Kings Place, London
By Richard Whitehouse
The Cello Unwrapped series at King’s Place has certainly underlined the potential of this oft-pigeonholed instrument for change and innovation, and this concert was no exception.
An eventful programme got underway with a string quartet drawn from Project Instrumental. The Sigur Rós track Flugufrelsarinn (Travelling Birds) was given an evocative if relatively passive makeover, while Aheym (Homeward) by Bryce Dessner (guitarist of the rock band The National) focused on a very different flight: that of his Jewish ancestors’ emigration to America, in music whose rhythmic energy was enhanced by subtle Klezmer-like overtones.
Between these came the first of this evening’s pieces by Hauschka (aka Volker Bertelmann), whose Homeless evinced no mean atmosphere over its brief span. The pianist-composer then took the stage, replacing the advertised item with I Can’t Find Water (opening track from his new album What If) whose interplay of prepared- and sampled-piano generated an engaging impetus despite the formulaic repetitions at its start and spluttering electronica of its close.
Hauschka was also the composer of Lost, a major new audio-visual work which received its UK premiere after the interval. Drawing on a script The Journey of Giuseppe Mastorna that Federico Fellini postponed on superstitious grounds and whose revival was quashed by his death, this seven-movement suite for cello and ensemble outlines the journey of one departed through an afterlife in which he seeks a return to his homeland and to those closest to him.
Long on atmosphere if short on substance, the music was paralleled by visuals that centred on the crucial image of each movement – overlaid by projectiles placed on the screen seemingly at random, and by ‘off the cuff’ writing which articulated the visuals in varyingly degrees of obliqueness. Often absorbing, the concept yet lacked an emotional focal-point without which sympathy never translated into empathy; unabetted by a score that too often fell back on the halting mid-tempo minimalism which has long been the tired lingua franca of new music.

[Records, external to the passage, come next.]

(* ===== verification/HttpFacts.v ===== *)
(** * The HTTP gateway: who a request acts for

    Requests the layers refuse change nothing but the audit log; every other
    request acts for the principal its credential belongs to, and on a
    standalone node what it does is a sequence of the changes that principal is
    entitled to. *)
From S2P Require Import Prelude Text Arrow DriverApi Auth Config Core Cluster Metadata.
From S2P Require Import ServiceData Results Service ServiceSpec ServiceCluster Chars Output.
From S2P Require Import NodeSteps PageToken Headers HttpEvents Http.
From Stdlib Require Import Ascii.

Section HttpFacts.
Context `{ipc : ArrowIpc}.
Context {St : Type} `{!ClusterStateStore St}.
Context {Ob : Type} `{!ResultObjectStore Bytes Ob}.
Context `{!Serde SharedSession} `{!Serde SharedQuery} `{!Serde SharedPrepared}.
Variable b64_encode : string → string.
Variable b64_decode : string → option string.
Context {Any : Type}.
Variable text_batch : RecordBatch → TextBatch (Any:=Any).
Variable format_any : Any → result string string.
Variable csv_text : bool → ascii → TextBatch (Any:=Any) → result string string.
Variable json_encode : TextBatch (Any:=Any) → result string string.
Variable json_parse : string → result (list Value) string.
Variable json_text : Value → string.
Variable arrow_stream : Schema → list RecordBatch → result string string.
Context {Au : Type}.

Abbreviation Node := (Node (St:=St) (Ob:=Ob)).
Abbreviation App := (App (St:=St) (Ob:=Ob) (Au:=Au)).
Abbreviation dispatch := (dispatch (St:=St) (Ob:=Ob) (Au:=Au) b64_encode b64_decode text_batch
  format_any csv_text json_encode json_parse json_text arrow_stream).
Abbreviation handle := (handle (St:=St) (Ob:=Ob) (Au:=Au) b64_encode b64_decode text_batch
  format_any csv_text json_encode json_parse json_text arrow_stream).

(** ** The handlers on a standalone node *)

Section Handlers.
Context (app : AppState (Au:=Au)) (p : AuthenticatedPrincipal) (ca : ClusterCall).
Context (doomed : gset string).
Abbreviation am := (ca_ambient ca).
Abbreviation stepwise := (alone am doomed (rtc (step p am doomed))).
Abbreviation evolving := (alone am doomed (evolution p am doomed)).

Lemma evolves_events id last :
  evolves p am doomed (get_events_stream p id last (ca_now ca) (ca_now ca)).
Proof.
  apply evolves_bind; [|intros k].
  { apply evolves_bind; [apply evolves_owned|intros; apply evolves_ret]. }
  apply evolves_bind; [|intros; apply evolves_ret].
  apply evolves_bind; [apply evolves_owned|intros; apply evolves_ret].
Qed.

Ltac step_handler :=
  first [ apply stepwise_result | apply stepwise_ret
        | apply alone_on; first [ apply stepwise_create | apply stepwise_session
            | apply stepwise_mutate | apply stepwise_close | apply stepwise_query
            | apply stepwise_page | apply stepwise_local; first [ apply evolves_cancel
            | apply evolves_events ] ]
        | apply stepwise_bind; [|intros ?] ].

(** Every handler takes the service through changes its principal may make. *)
Lemma evolving_dispatch r : evolving (dispatch app p r ca (ca_now ca)).
Proof.
  unfold Http.dispatch. destruct (rq_call r).
  1-5,8-11: apply stepwise_evolving; repeat step_handler.
  - apply evolving_then; [|done]. apply alone_on, evolving_submit_session.
  - apply evolving_bind; [apply stepwise_result|intros context].
    apply evolving_bind; [apply stepwise_result|intros properties].
    apply evolving_then; [|done]. apply alone_on, evolving_submit_stateless.
Qed.
End Handlers.

(** ** The layers *)

(** The principal a request acts for: the credential's, or the local one when
    the gateway runs without an authenticator. *)
Definition accepted (app : AppState (Au:=Au)) (r : HttpRequest) (now : Z) (au : Au)
    (p : AuthenticatedPrincipal) : Prop :=
  match app_authenticator app with
  | None => p = local_principal
  | Some authenticator =>
      ∃ bearer, header "authorization" r = Some ("Bearer " +:+ bearer) ∧
        (authenticator bearer now au).1 = Ok p
  end.

(** Changed in nothing but new entries of the audit log. *)
Definition only_audited (n n' : Node) : Prop :=
  ∃ l, n' = with_service (with_audit_log (λ log, log ++ l) (nd_service n)) n.

Lemma only_audited_refl n : only_audited n n.
Proof.
  exists []. destruct n as [[]]. unfold with_service, with_audit_log. simpl.
  by rewrite app_nil_r.
Qed.

Definition audit_entry (outcome : string) (p : option AuthenticatedPrincipal) : AuditEvent :=
  {| ae_action := "request.authenticate"; ae_outcome := outcome; ae_principal := principal_id <$> p;
     ae_target := None; ae_session_id := None; ae_query_id := None |}.

(** The node with one more entry. *)
Definition audited (e : AuditEvent) (n : Node) : Node :=
  with_service (with_audit_log (λ log, log ++ [e]) (nd_service n)) n.

Lemma audited_only e n : only_audited n (audited e n).
Proof. by exists [e]. Qed.

Lemma audit_request_run outcome p (a : App) :
  audit_request outcome p a
  = (Ok tt, {| app_node := audited (audit_entry outcome p) (app_node a); app_auth := app_auth a |}).
Proof. done. Qed.

(** What authentication does. *)
Lemma authenticate_spec app r now (a : App) :
  (∃ p au, accepted app r now (app_auth a) p ∧
     authenticate app r now a = (Ok p, {| app_node := app_node a; app_auth := au |})) ∨
  (∃ e au, (api_status e = 401 ∨ api_status e = 500) ∧
     (¬ ∃ p, accepted app r now (app_auth a) p) ∧
     authenticate app r now a
     = (Err e, {| app_node := audited (audit_entry "denied" None) (app_node a);
                  app_auth := au |})).
Proof.
  unfold authenticate, accepted. destruct (app_authenticator app) as [f|].
  2:{ left. exists local_principal, (app_auth a). split; [done|]. by destruct a. }
  destruct (header "authorization" r) as [h|] eqn:Eh; cbn [mbind option_bind].
  2:{ right. eexists _, (app_auth a). split; [|split; [|reflexivity]]; [by left|].
      by intros (p & b & [=] & _). }
  destruct (strip_prefix "Bearer " h) as [bearer|] eqn:Eb.
  2:{ right. eexists _, (app_auth a). split; [|split; [|reflexivity]]; [by left|].
      intros (p & b & Hb & _). assert (h = "Bearer " +:+ b) as -> by by injection Hb.
      by rewrite strip_prefix_app in Eb. }
  apply strip_prefix_Some in Eb as ->.
  destruct (f bearer now (app_auth a)) as [[p|e] au] eqn:Ef.
  - left. exists p, au. split; [|done]. exists bearer. by rewrite Ef.
  - right. eexists _, au. split; [|split; [|reflexivity]].
    + simpl. destruct (decide (ae_kind e = Configuration)); auto.
    + intros (p & b & Hb & Hp).
      assert (bearer = b) as <- by (apply (string_app_inv_l "Bearer "); congruence).
      by rewrite Ef in Hp.
Qed.

(** The outcome of a request under both layers. *)
Lemma handle_spec app r ca later (a : App) :
  ∃ resp a', handle app r ca later a = (Ok resp, a') ∧
    (((rs_status resp ∈ [204; 400; 401; 403; 426; 500; 503]) ∧
      only_audited (app_node a) (app_node a')) ∨
     (∃ p, accepted app r (ca_utc ca) (app_auth a) p ∧
        app_node a' = (dispatch app p r ca later
          (audited (audit_entry "allowed" (Some p)) (app_node a))).2)).
Proof.
  unfold Http.handle.
  set (next := authenticate_request _ _ _ _).
  assert (∃ resp a', respond next a = (Ok resp, a') ∧
    (((rs_status resp ∈ [401; 500]) ∧ only_audited (app_node a) (app_node a')) ∨
     (∃ p, accepted app r (ca_utc ca) (app_auth a) p ∧
        app_node a' = (dispatch app p r ca later
          (audited (audit_entry "allowed" (Some p)) (app_node a))).2))) as (resp & a' & E & Hcase).
  { unfold respond, next, authenticate_request. unfold mbind at 1, M_bind at 1.
    destruct (authenticate_spec app r (ca_utc ca) a) as
      [(p & au & Hp & ->)|(e & au & He & _ & ->)].
    - unfold mbind at 1, M_bind at 1. rewrite audit_request_run. unfold respond, on_node, on.
      cbn [app_node app_auth].
      destruct (dispatch app p r ca later _) as [d n] eqn:Ed.
      eexists _, _. split; [reflexivity|]. right. exists p. split; [done|]. by rewrite Ed.
    - eexists _, _. split; [reflexivity|]. left. split; [|apply audited_only].
      unfold error_response. destruct He as [-> | ->]; simpl; set_solver. }
  set (outcome := λ (resp : Response) (a' : App),
    (((rs_status resp ∈ [204; 400; 401; 403; 426; 500; 503]) ∧
      only_audited (app_node a) (app_node a')) ∨
     (∃ p, accepted app r (ca_utc ca) (app_auth a) p ∧
        app_node a' = (dispatch app p r ca later
          (audited (audit_entry "allowed" (Some p)) (app_node a))).2))).
  assert (∀ e, api_status e ∈ [204; 400; 401; 403; 426; 500; 503] →
    outcome (error_response e) a) as Hreject.
  { intros e He. left. split; [|apply only_audited_refl]. unfold error_response.
    by destruct (api_status e =? 401). }
  assert (∀ b e (k : M App ApiError Response), api_status e ∈ [204; 400; 401; 403; 426; 500; 503] →
    (∃ resp a', respond k a = (Ok resp, a') ∧ outcome resp a') →
    ∃ resp a', respond (_ ← reject_if b e; k) a = (Ok resp, a') ∧ outcome resp a') as Hguard.
  { intros b e k He Hk. destruct b; [|exact Hk]. eexists _, _. split; [reflexivity|].
    by apply Hreject. }
  unfold enforce_http_operations.
  set (down := shutting_down (nd_service (app_node a))).
  match goal with |- context [mbind ?f (gets _)] =>
    change (∃ resp a', respond (f down) a = (Ok resp, a') ∧ outcome resp a') end.
  repeat (apply Hguard; [simpl; set_solver|]).
  set (origin := header "origin" r).
  destruct (bool_decide (rq_method r = OPTIONS) && has_header "access-control-request-method" r).
  - unfold respond, of_result. eexists _, _. split; [reflexivity|].
    destruct origin as [o|]; simpl.
    + unfold add_cors_headers. destruct (header_from_str o); simpl.
      * left. split; [simpl; set_solver|apply only_audited_refl].
      * apply Hreject. simpl. set_solver.
    + left. split; [simpl; set_solver|apply only_audited_refl].
  - unfold respond at 1. unfold mbind at 1, M_bind at 1. rewrite E. unfold of_result.
    eexists _, _. split; [reflexivity|].
    assert (outcome resp a') as Hout.
    { destruct Hcase as [[Hs Ho]|Hp]; [left; split; [set_solver|done]|by right]. }
    destruct origin as [o|]; simpl; [|done]. unfold add_cors_headers.
    destruct (header_from_str o); simpl.
    + destruct Hout as [[Hs Ho]|Hp]; [by left|by right].
    + destruct Hcase as [[Hs Ho]|Hp]; [left; split; [simpl; set_solver|done]|by right].
Qed.

(** C11: Only authenticated requests reach the service.  When the authenticator
    accepts no credential of the request, the answer is an error of one of the
    layers (or a preflight answer), and nothing of the node has changed but its
    audit log: no session, query, statement, shared resource or object. *)
Theorem unauthenticated_requests_do_nothing app r ca later (a : App) :
  (¬ ∃ p, accepted app r (ca_utc ca) (app_auth a) p) →
  ∃ resp a', handle app r ca later a = (Ok resp, a') ∧
    rs_status resp ∈ [204; 400; 401; 403; 426; 500; 503] ∧
    only_audited (app_node a) (app_node a').
Proof.
  intros Hno. destruct (handle_spec app r ca later a) as (resp & a' & E & [[Hs Ho]|(p & Hp & _)]).
  - by exists resp, a'.
  - exfalso. eauto.
Qed.

(** C10: Requests act for their principal.  On a standalone node, whatever a
    request does to the service is a sequence of the changes that the principal
    of its credential is entitled to; the layers alone only audit. *)
Theorem requests_refine_authorized_steps app r ca (a : App) :
  nd_cluster (app_node a) = None →
  0 < prepared_statement_ttl (st_limits (nd_service (app_node a))) →
  ∃ resp a', handle app r ca (ca_now ca) a = (Ok resp, a') ∧
    nd_store (app_node a') = nd_store (app_node a) ∧
    nd_objects (app_node a') = nd_objects (app_node a) ∧
    (only_audited (app_node a) (app_node a') ∨
     ∃ p, accepted app r (ca_utc ca) (app_auth a) p ∧
       evolution p (ca_ambient ca)
         (doomed_sessions (ca_now ca) (nd_service (app_node a)))
         (nd_service (app_node a)) (nd_service (app_node a'))).
Proof.
  intros Hc Httl. destruct (handle_spec app r ca (ca_now ca) a)
    as (resp & a' & E & [[Hs Ho]|(p & Hp & Hn)]).
  - exists resp, a'. split; [done|]. destruct Ho as [l El]. rewrite El.
    split_and!; [done..|]. left. by exists l.
  - exists resp, a'. split; [done|].
    set (n := audited (audit_entry "allowed" (Some p)) (app_node a)) in *.
    set (doomed := doomed_sessions _ _).
    assert (pending (ca_ambient ca) doomed (nd_service (app_node a))) as Hpend
      by by apply pending_start.
    destruct (evolving_dispatch app p ca doomed r n Hc Hpend) as (_ & H2 & H3 & H4).
    rewrite Hn. split_and!; [done..|]. right. exists p. split; [done|].
    eapply steps_then_evolution; [|exact H4]. apply rtc_once. by apply step_audit.
Qed.
End HttpFacts.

This issue had been inadvertently confirmed when, before the interval, Nicolas Altstaedt gave a scintillating account of Henri Dutilleux’s Trois strophes sur la nom Sacher – a miniature (if hardly minor) masterpiece of technical virtuosity harnessed to creativity of the highest order. No visuals or mediating imagery: just the exhilarating sound of a cello being defiantly unwrapped.